‘I was told I was a complete idiot’ about organic farming, Charles said the day before he became king | King Charles III

King Charles III said he was considered a “complete idiot” for wanting to farm organically, but he was right about his concerns about the impact of antibiotic use in conventional farming.

During one of his last official engagements as Prince of Wales the day before the Queen died, Charles spoke of his long-standing concerns that the widespread use of antibiotics could lead to increased resistance in insects and viruses.

He said: “One of the reasons I went organic 40 years ago was because I felt there was an overuse of antibiotics. And I felt that if you overdo it, you end up with resistance. Anyway, it happened. I was told I was a complete idiot for even suggesting going organic.

The King farmed organically at Home Farm near his Highgrove residence in Gloucestershire, but in 2020 it was announced he would not be renewing the lease as he prepared for greater royal responsibilities. He continues to farm organically on the Sandringham estate in Norfolk. Organic farming methods strictly limit the use of antibiotics.

Speaking at a global allergy symposium at Dumfries House in Scotland, the King said he was concerned about expert evidence that Western lifestyles may have contributed to the reported global rise in allergies.

He said: “It seems to be spreading more and more as people adopt a Western way of life. And what’s so sad is that people are still adopting this way of life when we have discovered the damage it has already caused.

King Charles has suggested he supports concerns that modern homes may be over-sanitized, potentially reducing exposure to microbes that can benefit health. He said: “When I was little, if I dropped my food on the floor, I was encouraged to eat it. I was told “it was good clean dirt, it won’t hurt you at all”. Now it’s gotten crazy, I think, the other way around.

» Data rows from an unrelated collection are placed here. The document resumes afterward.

Definition acquireLocked (host : string) (creds : BMCCreds) (m : Manager) : Manager * nat :=
  let key := session_key host creds in
  let '(m, p) := match mg_sessions m !! key with
    | Some p => (m, p)
    | None =>
        let p := mg_next m in
        let s := {| bs_key := key; bs_host := host; bs_refs := 0; bs_creds := creds; bs_auth := no_auth; bs_loggedAt := time_zero; bs_closed := false |} in
        (set_session p s {| m with mg_sessions := <[key := p]> (mg_sessions m); mg_next := S p |}, p)
    end in
  match mg_heap m !! p with
  | Some s => (set_session p {| s with bs_refs := bs_refs s + 1; bs_creds := creds |} m, p)
  | None => (m, p)
  end.

Definition releaseLocked (p : nat) (m : Manager) : Manager :=
  match mg_heap m !! p with
  | None => m
  | Some s =>
      let m := set_session p {| s with bs_refs := bs_refs s - 1 |} m in
      if 0 <? bs_refs s - 1 then m
      else
        let m := if decide (mg_sessions m !! bs_key s = Some p) then {| m with mg_sessions := delete (bs_key s) (mg_sessions m) |} else m in
        {| m with mg_dead := mg_dead m ++ [p] |}
  end.

Definition live_at (now : Time) (e : tokenEntry) : bool := now <? te_expires e.
Definition ended (now : Time) (set : gmap string tokenEntry) : list nat :=
  te_sess <$> List.filter (λ e, negb (live_at now e)) (map_to_list set).*2.
Definition remaining (now : Time) (set : gmap string tokenEntry) : gmap string tokenEntry := filter (λ kv, live_at now kv.2 = true) set.

Definition gcLocked (now : Time) (m : Manager) : Manager :=
  let gone := ended now (mg_tokens m) ++ ended now (mg_consoles m) in
  foldl (λ m p, releaseLocked p m)
    {| m with mg_tokens := remaining now (mg_tokens m); mg_consoles := remaining now (mg_consoles m) |} gone.

(** The sessions the goroutines it starts will log out. *)
Definition unlockAndRetire (m : Manager) : Manager * list nat := ({| m with mg_dead := [] |}, mg_dead m).

(** One of those goroutines: the login it ends, if there is one. *)
Definition retire (s : bmcSession) : bmcSession * list (string * bmcAuth) :=
  ({| s with bs_auth := no_auth; bs_closed := true |}, if auth_empty (bs_auth s) then [] else [(bs_host s, bs_auth s)]).

Definition resolve (now : Time) (token : string) (m : Manager) : option tokenEntry :=
  if is_empty token then None
  else e ← mg_tokens m !! token; if live_at now e then Some e else None.

(** The token is consumed; the console session and its binding. *)
Definition exchange (cfg : KVMConfig) (now : Time) (token device id : string) (m : Manager) : Manager * option (string * tokenEntry) :=
  match mg_tokens m !! token with
  | None => (m, None)
  | Some e =>
      if negb (live_at now e) || negb (te_deviceID e =s device) then (m, None)
      else
        let e := {| e with te_expires := now + kc_consoleTTL cfg |} in
        (gcLocked now {| m with mg_tokens := delete token (mg_tokens m); mg_consoles := <[id := e]> (mg_consoles m) |}, Some (id, e))
  end.

Definition console (now : Time) (cookie : option string) (device : string) (m : Manager) : option tokenEntry :=
  c ← cookie;
  if is_empty c then None
  else e ← mg_consoles m !! c; if live_at now e && (te_deviceID e =s device) then Some e else None.

(** The binding of an admitted request, and the cookie to set. *)
Definition authorize (cfg : KVMConfig) (now : Time) (kvmtoken : string) (cookie : option string) (device id : string) (m : Manager)
    : Manager * option (tokenEntry * option string) :=
  if is_empty kvmtoken then (m, e ← console now cookie device m; Some (e, None))
  else let '(m, r) := exchange cfg now kvmtoken device id m in (m, '(id, e) ← r; Some (e, Some id)).
Lemma acquire_live H D m host creds : mgr_ok H D m → live_logins (mg_heap (fst (acquireLocked host creds m))) ≡ₚ live_logins (mg_heap m).
Proof.
  intros Hm. unfold acquireLocked. destruct (mg_sessions m !! _) as [p|] eqn:Ep.
  - destruct (mo_registered _ _ _ Hm _ _ Ep) as (s & Hs & _). rewrite Hs. by apply (live_same _ _ s).
  - cbn [set_session mg_heap mg_next mg_sessions]. rewrite lookup_insert_eq. cbn.
    assert (Hn : mg_heap m !! mg_next m = None).
    { destruct (mg_heap m !! mg_next m) eqn:E; [|done]. pose proof (mo_fresh _ _ _ Hm _ (mk_is_Some _ _ E)). lia. }
    rewrite insert_insert_eq. unfold live_logins. by rewrite map_to_list_insert by done.
Qed.

(** ** The world's invariant *)

Record world_ok (cfg : KVMConfig) (w : KWorld) : Prop := {
  wo_dead : mg_dead (kw_mgr w) = [];
  wo_mgr : mgr_ok (holders w) (kw_retiring w) (kw_mgr w);
  wo_ledger : kw_logins w ≡ₚ kw_logouts w ++ live_logins (mg_heap (kw_mgr w));
  wo_calls : ∀ i, is_Some (kw_starting w !! i) → (i < kw_calls w)%nat;
  wo_issued : ∀ t, is_Some (mg_tokens (kw_mgr w) !! t) ∨ is_Some (mg_consoles (kw_mgr w) !! t) → t ∈ kw_issued w;
  wo_used : ∀ t, t ∈ kw_exchanged w → t ∈ kw_issued w ∧ mg_tokens (kw_mgr w) !! t = None;
  wo_once : NoDup (kw_exchanged w);
  wo_token_ttl : ∀ t e, mg_tokens (kw_mgr w) !! t = Some e → te_expires e ≤ kw_now w + kc_tokenTTL cfg;
  wo_console_ttl : ∀ t e, mg_consoles (kw_mgr w) !! t = Some e → te_expires e ≤ kw_now w + kc_consoleTTL cfg }.

(** Handing the dead sessions over to their goroutines. *)
Lemma retire_dead H D m : mgr_ok H D m → mgr_ok H (D ++ mg_dead m) {| m with mg_dead := [] |}.
Proof.
  intros [Hr Hh Hk Hc Hd Hf].
  assert (E : ∀ p, p ∈ [] ++ (D ++ mg_dead m) ↔ p ∈ mg_dead m ++ D) by (intros p; set_solver).
  split; cbn [mg_sessions mg_heap mg_dead mg_next]; try done.
  - intros k p Hp. destruct (Hr k p Hp) as (s & ?). exists s. rewrite E. done.
  - intros p s Hp. rewrite E. by apply Hk.
  - intros p Hp. apply Hd. by apply E.
Qed.

(** What the garbage collection leaves of the entries. *)
Lemma gc_entries now m :
  mg_tokens (gcLocked now m) = remaining now (mg_tokens m) ∧ mg_consoles (gcLocked now m) = remaining now (mg_consoles m) ∧
  live_logins (mg_heap (gcLocked now m)) ≡ₚ live_logins (mg_heap m).
Proof.
  unfold gcLocked. set (m0 := {| m with mg_tokens := _; mg_consoles := _ |}).
  destruct (release_all_entries (ended now (mg_tokens m) ++ ended now (mg_consoles m)) m0) as [-> ->]. split_and!; [done|done|]. exact (release_all_live _ m0).
Qed.

Lemma remaining_lookup now set t e : remaining now set !! t = Some e → set !! t = Some e.
Proof. unfold remaining. by intros [? _]%map_lookup_filter_Some. Qed.

(** ** Every step preserves it *)

(** The end of a critical section that collected the expired entries. *)
Lemma unlock_gc_ok cfg w m :
  mgr_ok (entry_sessions (mg_tokens m) ++ entry_sessions (mg_consoles m) ++ call_sessions (kw_starting w)) (kw_retiring w) m →
  kw_logins w ≡ₚ kw_logouts w ++ live_logins (mg_heap m) →
  (∀ i, is_Some (kw_starting w !! i) → (i < kw_calls w)%nat) →
  (∀ t, is_Some (mg_tokens m !! t) ∨ is_Some (mg_consoles m !! t) → t ∈ kw_issued w) →
  (∀ t, t ∈ kw_exchanged w → t ∈ kw_issued w ∧ mg_tokens m !! t = None) → NoDup (kw_exchanged w) →
  (∀ t e, mg_tokens m !! t = Some e → te_expires e ≤ kw_now w + kc_tokenTTL cfg) →
  (∀ t e, mg_consoles m !! t = Some e → te_expires e ≤ kw_now w + kc_consoleTTL cfg) →
  world_ok cfg (unlock (gcLocked (kw_now w) m) w).
Proof.
  intros Hm Hl Hc Hi Hu Ho Ht1 Ht2. apply (gc_ok _ _ _ (kw_now w)) in Hm. apply retire_dead in Hm.
  destruct (gc_entries (kw_now w) m) as (Et & Ec & El). split; cbn; try done.
  - by rewrite El.
  - rewrite Et, Ec. intros t [[e ?%remaining_lookup]|[e ?%remaining_lookup]]; apply Hi; eauto.
  - rewrite Et. intros t Hin. destruct (Hu t Hin) as [? Hn]. split; [done|]. destruct (remaining _ _ !! t) eqn:E; [|done].
    apply remaining_lookup in E. congruence.
  - rewrite Et. intros t e ?%remaining_lookup. eauto.
  - rewrite Ec. intros t e ?%remaining_lookup. eauto.
Qed.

The September 7 meeting is significant because it was perhaps the last time Charles was willing to speak so candidly about his personal opinions. He said in a 2018 interview that he would stop speaking out on matters close to his heart when he becomes king.

Many environmentalists say the king was vindicated by many of his warnings about the risks of plastic waste and the “gases pumped out by endless cars and planes”. Charles was just 21 when he gave a landmark speech on the environment at a campaign conference in Cardiff in 1970. He warned presciently of the impact of pollution, emissions of gas and overpopulation.

He said: ‘When you think of the 55 million of us on this island using non-returnable bottles and indestructible plastic containers, it’s not hard to imagine the mountains of rubbish we’ll have to deal with.’

The allergy symposium was organized by the Natasha Allergy Research Foundation, created by the parents of Natasha Ednan-Laperouse, who died in July 2016 following an allergic reaction to a baguette containing sesame seeds.

Charles said at the event that he would like the Prince’s Foundation to develop a partnership with the allergy charity ‘because it aligns with so many things I’ve tried to do and the messages I want to make pass”. The charity described the offer of support as a “game changer” for those with allergies.